# Pop-ups



## stgeorgex997 (Feb 25, 2004)

This maybe off topic slightly but I have today started to get pop-ups appearing when I am on the forum, is it me or something else??

Sorry if this is in the wrong place moderators


----------



## Dotti (Mar 9, 2003)

I keep getting them aswell


----------



## YELLOW_TT (Feb 25, 2004)

^Abi^ said:


> I keep getting them aswell


me to :x


----------



## Dotti (Mar 9, 2003)

Popping up all over the damn place now [smiley=dizzy2.gif]


----------



## sonicmonkey (Mar 20, 2004)

Download the Google Toolbar - it has a Pop Up Blocker built in. And its free.

http://toolbar.google.com/


----------



## davidg (Sep 14, 2002)

sonicmonkey said:


> Download the Google Toolbar - it has a Pop Up Blocker built in.
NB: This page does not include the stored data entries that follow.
(** A call at or below the threshold on an allocated [Logger] with an
    internal logger performs exactly one [Write], of the line [log] builds
    from the text Logger.go formats. *)
Lemma logf_emits (w : World) (a : nat) (s : Logger) (lg : log.Logger)
    (level : LogLevel) (msg : string) (params : list fmt.value) :
  formats_strings Sprintf ->
  writer_free w ->
  nth_error (loggers w) a = Some s ->
  internalLogger s = Some lg ->
  level <= globalLogLevel w ->
  exists w',
    logf Sprintf (Some a) level msg params w = Done tt w'
    /\ wrote w w' (log.out lg)
         (log.line (now w) lg
            (tagged level (component s) (Sprintf msg params))).
Proof.
  intros (Hl & Hc & Hp) Hw Ha Hlg Hle. unfold logf, bind.
  rewrite (GetGlobalMinLevel_returns w Hw).
  destruct (Z.gtb_spec level (globalLogLevel w)); [lia|].
  unfold deref. rewrite Ha, Hlg. cbn.
  eexists. split; [reflexivity|].
  unfold wrote; cbn. repeat split.
  - rewrite Nat.eqb_refl. do 3 f_equal.
    rewrite Hp. unfold tagged.
    destruct (String.eqb_spec (component s) "") as [E|E]; cbn.
    + rewrite Hl. now norm_app.
    + rewrite Hc, Hl. now norm_app.
  - intros g Hg. now apply Nat.eqb_neq in Hg as ->.
Qed.

Lemma invoke_logf (m : Method) :
  invoke Sprintf m = fun l => logf Sprintf l (Method_level m).
Proof. now destruct m. Qed.

End Threshold.

Lemma wrote_grows (w w' : World) (f : log.Writer) (buf : string) :
  wrote w w' f buf -> written w' f <> written w f.
Proof.
  intros (_ & _ & _ & _ & _ & H & _) E. rewrite E in H.
  apply (f_equal (@length string)) in H. rewrite length_app in H. cbn in H. lia.
Qed.

(** Without the host assumption: an admitted call on a usable [Logger]
    returns after exactly one [Write] on the logger's writer. *)
Lemma logf_writes (Sprintf : string -> list fmt.value -> string)
    (w : World) (a : nat) (s : Logger) (lg : log.Logger)
    (level : LogLevel) (msg : string) (params : list fmt.value) :
  writer_free w ->
  nth_error (loggers w) a = Some s ->
  internalLogger s = Some lg ->
  level <= globalLogLevel w ->
  exists buf w',
    logf Sprintf (Some a) level msg params w = Done tt w'
    /\ wrote w w' (log.out lg) buf.
Proof.
  intros Hw Ha Hlg Hle. unfold logf, bind.
  rewrite (GetGlobalMinLevel_returns w Hw).
  destruct (Z.gtb_spec level (globalLogLevel w)); [lia|].
  unfold deref. rewrite Ha, Hlg. cbn.
  do 2 eexists. split; [reflexivity|].
  unfold wrote; cbn. repeat split.
  - now rewrite Nat.eqb_refl.
  - intros g Hg. now apply Nat.eqb_neq in Hg as ->.
Qed.

(** The level check, for the five methods: the call returns, and a line reaches the
    logger's writer exactly when the method's level is at most the
    threshold. *)
Lemma invoke_level_check
    (Sprintf : string -> list fmt.value -> string)
    (w : World) (a : nat) (s : Logger) (lg : log.Logger) (m : Method)
    (msg : string) (params : list fmt.value) :
  writer_free w ->
  nth_error (loggers w) a = Some s ->
  internalLogger s = Some lg ->
  exists w',
    invoke Sprintf m (Some a) msg params w = Done tt w'
    /\ (Method_level m <= globalLogLevel w <->
        exists buf,
          written w' (log.out lg) = (written w (log.out lg) ++ [buf])%list)
    /\ (Method_level m > globalLogLevel w ->
        forall f, written w' f = written w f).
Proof.
  intros Hw Ha Hlg. rewrite invoke_logf.
  destruct (Z_le_gt_dec (Method_level m) (globalLogLevel w)) as [Hle|Hgt].
  - destruct (logf_writes Sprintf w a s lg _ msg params Hw Ha Hlg Hle)
      as (buf & w' & Hrun & Hwr).
    exists w'. split; [exact Hrun|]. split.
    + split; [|intros; exact Hle].
      intros _. exists buf. apply Hwr.
    + lia.
  - exists w. split; [now apply logf_suppressed|]. split.
    + split; [lia|]. intros (buf & E).
      apply (f_equal (@length string)) in E. rewrite length_app in E.
      cbn in E. lia.
    + reflexivity.
Qed.

(* ================================================================= *)
(** ** Specification statements *)

(** C4. [String] is a total pure function: it yields ERROR, WARN, INFO, DEBUG
    and FINE on the five named levels, and on every other integer V the text
    UNKNOWN_LOG_LEVEL(V) where V is printed in signed decimal, so that reading
    the digits back gives V again. *)
Theorem LogLevel_String_names :
  LogLevel_String ERROR = "ERROR"
  /\ LogLevel_String WARN = "WARN"
  /\ LogLevel_String INFO = "INFO"
  /\ LogLevel_String DEBUG = "DEBUG"
  /\ LogLevel_String FINE = "FINE"
  /\ forall V : LogLevel,
       V < ERROR \/ FINE < V ->
       LogLevel_String V = "UNKNOWN_LOG_LEVEL(" ++ fmt.decimal V ++ ")"
       /\ fmt.parse_decimal (fmt.decimal V) = Some V.
Proof.
  repeat split; try reflexivity.
  - unfold LogLevel_String, ERROR, WARN, INFO, DEBUG, FINE in *.
    repeat match goal with
           | |- context [?x =? ?y] => destruct (Z.eqb_spec x y); [lia|]
           end.
    reflexivity.
  - apply decimal_parse.
Qed.

Lemma LogLevel_String_names_witness :
  LogLevel_String 99 = "UNKNOWN_LOG_LEVEL(99)"
  /\ LogLevel_String (-1) = "UNKNOWN_LOG_LEVEL(-1)".
Proof.
  destruct LogLevel_String_names as (_ & _ & _ & _ & _ & H).
  split.
  - apply (H 99). right. reflexivity.
  - apply (H (-1)). left. reflexivity.
Defined.

(** C3. From a state in which nobody holds the lock, [SetGlobalMinLevel X]
    returns, and [GetGlobalMinLevel] called next returns exactly X; this
    holds for every X, the five named levels included. *)
Theorem SetGlobalMinLevel_then_Get (X : LogLevel) (w : World) :
  unlocked w ->
  exists w1,
    SetGlobalMinLevel X w = Done tt w1
    /\ GetGlobalMinLevel w1 = Done X w1.
Proof.
  intros Hu. eexists. split.
  - apply SetGlobalMinLevel_stores, Hu.
  - apply (GetGlobalMinLevel_returns (mkWorld sync.zero X _ _ _ _)).
    reflexivity.
Qed.

Lemma SetGlobalMinLevel_then_Get_witness :
  exists w1,
    SetGlobalMinLevel DEBUG (sample INFO) = Done tt w1
    /\ GetGlobalMinLevel w1 = Done DEBUG w1.
Proof.
  apply (SetGlobalMinLevel_then_Get DEBUG (sample INFO)). reflexivity.
Defined.



(** C6. A call of one of the five methods whose level is above the threshold
    returns at once with the world exactly as it was: nothing handed to any
    writer, the threshold and lock as before, every [Logger] as before. This
    holds for any receiver, nil included. *)
Theorem suppressed_call_changes_nothing
    (Sprintf : string -> list fmt.value -> string)
    (w : World) (m : Method) (l : LoggerPtr)
    (msg : string) (params : list fmt.value) :
  writer_free w ->
  Method_level m > globalLogLevel w ->
  invoke Sprintf m l msg params w = Done tt w.
Proof.
  intros Hw Hgt. rewrite invoke_logf. now apply logf_suppressed.
Qed.

Lemma suppressed_call_changes_nothing_witness :
  invoke fmt.Sprintf MInfo (Some 0%nat) "skip" [] (sample WARN)
  = Done tt (sample WARN).
Proof.
  apply (suppressed_call_changes_nothing fmt.Sprintf (sample WARN) MInfo);
    reflexivity.
Defined.

(** C2, as stated, fails: the line handed to the writer does not always end
    with a newline added after the message. [Info] with the message x
    followed by a newline writes the tag, a space and the message, and no
    further newline. *)
Lemma message_newline_not_repeated :
  exists w',
    Info fmt.Sprintf (Some 0%nat) ("x" ++ nl) [] (sample INFO) = Done tt w'
    /\ written w' 7%nat = ["[INFO][DB] x" ++ nl]
    /\ written w' 7%nat
       <> ["[INFO][DB]" ++ " " ++ fmt.Sprintf ("x" ++ nl) [] ++ nl].
Proof.
  eexists. split; [cbv; reflexivity|]. split; [reflexivity|]. discriminate.
Qed.

(** C2, amended. A call of one of the five methods at or below the threshold,
    on a [Logger] built by [NewLogger] (flags [LstdFlags]) or by the tests'
    constructor (flags 0), hands the writer exactly one buffer: the date and
    time stamp under [LstdFlags] and nothing under 0, then the level in
    brackets, then the component in brackets unless it is empty, one space,
    the formatted message, and a newline only if the formatted message does
    not itself end with one. *)
Theorem emitted_line_format
    (Sprintf : string -> list fmt.value -> string)
    (w : World) (a : nat) (s : Logger) (f : log.Writer) (flags : Z)
    (m : Method) (msg : string) (params : list fmt.value) :
  formats_strings Sprintf ->
  writer_free w ->
  nth_error (loggers w) a = Some s ->
  internalLogger s = Some (log.New f "" flags) ->
  flags = 0 \/ flags = log.LstdFlags ->
  Method_level m <= globalLogLevel w ->
  exists w',
    invoke Sprintf m (Some a) msg params w = Done tt w'
    /\ wrote w w' f
         ((if flags =? 0 then "" else stamp (now w))
          ++ "[" ++ LogLevel_String (Method_level m) ++ "]"
          ++ (if String.eqb (component s) "" then ""
              else "[" ++ component s ++ "]")
          ++ " " ++ Sprintf msg params
          ++ (if log.ends_with_newline (Sprintf msg params) then ""
              else nl)).
Proof.
  intros HS Hw Ha Hlg Hfl Hle. rewrite invoke_logf.
  destruct (logf_emits Sprintf w a s _ (Method_level m) msg params
              HS Hw Ha Hlg Hle) as (w' & Hrun & Hwr).
  exists w'. split; [exact Hrun|].
  cbn [log.out log.New] in Hwr.
  match goal with
  | |- wrote _ _ _ ?b =>
      match type of Hwr with
      | wrote _ _ _ ?b' => replace b with b'; [exact Hwr|]
      end
  end.
  unfold log.line. cbn [log.prefix log.flag log.New].
  rewrite ends_with_newline_tagged.
  assert (Hh : log.formatHeader (now w) "" flags
               = if flags =? 0 then "" else stamp (now w)).
  { destruct Hfl as [-> | ->].
    - apply formatHeader_no_flags.
    - apply formatHeader_LstdFlags. }
  rewrite Hh. unfold tagged.
  destruct (log.ends_with_newline (Sprintf msg params));
    rewrite ?append_nil_r, ?append_assoc; reflexivity.
Qed.

Lemma emitted_line_format_witness :
  exists w',
    invoke fmt.Sprintf MWarn (Some 0%nat) "Job %d failed for user %s"
      [fmt.VInt 123; fmt.VStr "Alice"] (sample FINE) = Done tt w'
    /\ wrote (sample FINE) w' 7%nat
         ("[WARN][DB] Job 123 failed for user Alice" ++ nl).
Proof.
  apply (emitted_line_format fmt.Sprintf (sample FINE) 0
           (mkLogger (Some (log.New 7%nat "" 0)) "DB") 7%nat 0 MWarn
           "Job %d failed for user %s" [fmt.VInt 123; fmt.VStr "Alice"]).
  - exact fmt_Sprintf_formats_strings.
  - reflexivity.
  - reflexivity.
  - reflexivity.
  - left. reflexivity.
  - discriminate.
Defined.



(** *** What a returning call can have changed *)

Lemma bind_Done {A B : Type} (m : Go A) (k : A -> Go B) (w w2 : World)
    (b : B) :
  bind m k w = Done b w2 ->
  exists a w1, m w = Done a w1 /\ k a w1 = Done b w2.
Proof.
  unfold bind. destruct (m w) as [a w1| |]; try discriminate.
  intros H. now exists a, w1.
Qed.

Lemma GetGlobalMinLevel_Done (w w1 : World) (v : LogLevel) :
  GetGlobalMinLevel w = Done v w1 ->
  writer_free w /\ v = globalLogLevel w /\ w1 = w.
Proof.
  unfold writer_free. destruct w as [[[|] r] lv hp wt fl t]; cbn.
  - discriminate.
  - intros H. injection H as <- <-. auto.
Qed.

Lemma SetGlobalMinLevel_Done (level : LogLevel) (w w1 : World) :
  SetGlobalMinLevel level w = Done tt w1 ->
  unlocked w
  /\ w1 = mkWorld sync.zero level (loggers w) (written w) (faulty w) (now w).
Proof.
  unfold unlocked. destruct w as [[[|] [|r]] lv hp wt fl t]; cbn;
    try discriminate.
  intros H. injection H as <-. auto.
Qed.

Section Frame.

Variable Sprintf : string -> list fmt.value -> string.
And its free.
> 
> http://toolbar.google.com/


Yes it is free and no/not many pop ups   iam over 2000 blocked


----------



## Dont I Recognise You (Oct 10, 2003)

but yes - this is the right place to post this sort of thing 

Pop ups are something that Jae tries to keep on top of - they happen as part of the sponsor adverts (the dosh from which help to keep this place going).

We are (IIRC) not supposed to get any pop-up ones - but they do happen from time to time.


----------



## KevinST (May 6, 2002)

You'll need t let Jae know that there's pop-up's on the site or he won't realise.


----------



## HighTT (Feb 14, 2004)

I know little about computers but my brother dowloaded free on to my
PC something called Ad-aware, it has (so far) eliminated my pop up
problem.


----------



## L8_0RGY (Sep 12, 2003)

I was just about to rant about this as well.

I've had two different popups on two different visits today.

Here's one of the offending url's

http://http.edge.ru4.com/smartserve/ad? ... on=1000&pr

Please someone sort it out, i thought popups were banned from here.


----------



## dimitt (Apr 21, 2004)

I;ve had that bloke Howard pop up!!! he gets everywhere.......


----------